North Korea has pressed ahead with its nuclear and missile programmes and continues to evade UN sanctions through increased illegal ship-to-ship transfers of oil products at sea, a UN report said on Friday.
In a 62-page report sent to the Security Council, the UN panel of experts also listed violations of a ban on North Korean exports of coal, iron, seafood and other products that generate millions of dollars in revenue for Kim Jong-un’s regime.
Pyongyang “has not stopped its nuclear and missile programs and continued to defy Security Council resolutions through a massive increase in illicit ship-to-ship transfers of petroleum products, as well as through transfers of coal at sea during 2018,” said the report, seen by AFP.
The transfer of petroleum products to North Korean tankers at sea remains “a primary method of sanctions evasion”, involving 40 vessels and 130 associated companies, it added.
The violations have rendered the latest batch of sanctions “ineffective” by flouting the cap on oil, fuel and coal imposed in a raft of UN resolutions adopted last year, it added.
At a historic June summit with U.S. President Donald Trump, Mr. Kim signed up to a vague commitment of “denuclearisation of the Korean Peninsula” in the hope of getting UN and U.S. sanctions relief.

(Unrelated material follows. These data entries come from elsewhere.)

Inductive reachable `{Collaborators} : world → Prop :=
  | reachable_init : reachable init_world
  | reachable_run a env ss w :
      reachable w →
      (∀ k, is_uuid_text (uuid4 env k) = true) →
      reachable (run a env ss w).

(** ** A concrete set of collaborators

    One byte of audio per millisecond, exported as it is; text and bytes
    correspond character by character. It serves to run the definitions. *)

Definition raw_slice (audio : bytes) (start_ms end_ms : Z) : bytes :=
  take (Z.to_nat (end_ms - start_ms)) (drop (Z.to_nat start_ms) audio).

Definition lower_letters_sep_free (s : string) :
  sep_free (lower_letters s) = sep_free s.
Proof.
  induction s as [|c s IH]; [reflexivity | ]. simpl. rewrite IH. f_equal. f_equal.
  destruct c as [[] [] [] [] [] [] [] []]; reflexivity.
Qed.

Definition lower_letters_nul_free (s : string) :
  nul_free (lower_letters s) = nul_free s.
Proof.
  induction s as [|c s IH]; [reflexivity | ]. simpl. rewrite IH. f_equal. f_equal.
  destruct c as [[] [] [] [] [] [] [] []]; reflexivity.
Qed.

Definition raw_collaborators : Collaborators :=
  {| Audio := bytes;
     audio_len := λ a, Z.of_nat (length a);
     audio_slice := raw_slice;
     audio_export := λ a _, a;
     b64encode := string_of_list_byte;
     b64decode := list_byte_of_string;
     b64decode_b64encode := list_byte_of_string_of_list_byte;
     sha256_hexdigest := string_of_list_byte;
     lower := lower_letters;
     lower_is_ascii := λ s _, eq_refl;
     lower_sep_free := lower_letters_sep_free;
     lower_nul_free := lower_letters_nul_free |}.

Definition sample_env : ambient :=
  {| uuid4 := λ k, match k with
                   | 0%nat => "0a1b-0"
                   | 1%nat => "0a1b-1"
                   | 2%nat => "0a1b-2"
                   | _ => "0a1b-3"
                   end;
     now := λ k, match k with
                 | 0%nat => "2024-01-01T00:00:00"
                 | _ => "2024-01-01T00:00:01"
                 end |}.

Definition sample_session : session :=
  {| page := UploadPage; show_override_warning := false;
     uploaded_fingerprint := None; current_conversation_id := None |}.

Definition sample_audio (n : nat) : bytes := replicate n Byte.x41.

Definition raw_upload (name ext : string) (audio : bytes) (us : list utterance)
  : @upload raw_collaborators :=
  @Build_upload raw_collaborators name ext audio 2 (TranscriptCompleted us) audio.

(** Ten milliseconds of audio; the collaborator reports an empty utterance
    first and lets the second run past the end of the audio. *)
Definition gap_utterances : list utterance :=
  [ {| u_speaker := "A"; u_text := "hi"; u_start := 5; u_end := 5 |};
    {| u_speaker := "B"; u_text := "yo"; u_start := 5; u_end := 12 |} ].

Definition gap_upload : @upload raw_collaborators :=
  raw_upload "talk.wav" "wav" (sample_audio 10) gap_utterances.

Definition gap_world : world :=
  @run raw_collaborators (OnUploadPage gap_upload (Some ProcessAudio))
    sample_env sample_session init_world.

(** The conversation row the run above stores. *)
Definition gap_row : conversation_row :=
  {| c_id := "0a1b-0"; c_fingerprint := "AAAAAAAAAA"; c_filename := "talk.wav";
     c_format := "wav"; c_duration := 12 # 1000; c_speakers := 2; c_turns := 1;
     c_processed_at := "2024-01-01T00:00:00"; c_storage_path := "0a1b-0";
     c_last_viewed := "2024-01-01T00:00:01" |}.

(** The same bytes uploaded again under another name, the override
    confirmed. *)
Definition again_upload : @upload raw_collaborators :=
  raw_upload "copy.mp3" "mp3" (sample_audio 10) gap_utterances.

Definition again_env : ambient :=
  {| uuid4 := λ k, match k with 0%nat => "0a1b-7" | _ => "0a1b-8" end;
     now := λ _, "2024-01-02T00:00:00" |}.

Definition override_session : session :=
  {| page := UploadPage; show_override_warning := true;
     uploaded_fingerprint := Some "AAAAAAAAAA";
     current_conversation_id := None |}.

(** The store of [gap_world] after its segment files were lost. *)
Definition lost_world : world :=
  {| db := db gap_world; files := init_disk |}.

Definition sample_row (id fp : string) : conversation_row :=
  {| c_id := id; c_fingerprint := fp; c_filename := "talk.wav";
     c_format := "wav"; c_duration := 4 # 1000; c_speakers := 2; c_turns := 1;
     c_processed_at := "2024-01-01T00:00:00";
     c_storage_path := id; c_last_viewed := "2024-01-01T00:00:00" |}.

Definition sample_db : database :=
  {| conversations := [sample_row "0a1b-0" "f00d"]; turns := [] |}.

(** ** Vocabulary of the statements *)

(** The bounds step 2 of the pipeline computes for an utterance. *)
Definition clamp `{Collaborators} (audio : Audio) (u : utterance) : Z * Z :=
  (Z.max 0 (u_start u), Z.min (audio_len audio) (u_end u)).

(** The [conv_id] of [conv_id, filename, processed_at, turns_count,
    duration = existing]. *)
Definition found_id (existing : string * string * string * Z * Q) : string :=
  existing.1.1.1.1.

Mr. Trump, however, has repeatedly warned Pyongyang that the sanctions must remain in place and could even be tightened as long as there is no progress on ending its nuclear and ballistic missile programs.
North Korea also “attempted to supply small arms and light weapons and other military equipment via foreign intermediaries” to Libya, Yemen and Sudan, said the report.
It named Syrian arms trafficker Hussein Al-Ali, who offered “a range of conventional arms, and in some cases ballistic missiles to armed groups in Yemen and Libya” that were produced in North Korea.
North Korea continued to receive revenue from exports of banned commodities, for instance deliveries of iron and steel to China, India and other countries that generated nearly $14 million from October to March.
North Korean diplomats play a key role in sanctions evasion by setting up multiple bank accounts, the report added.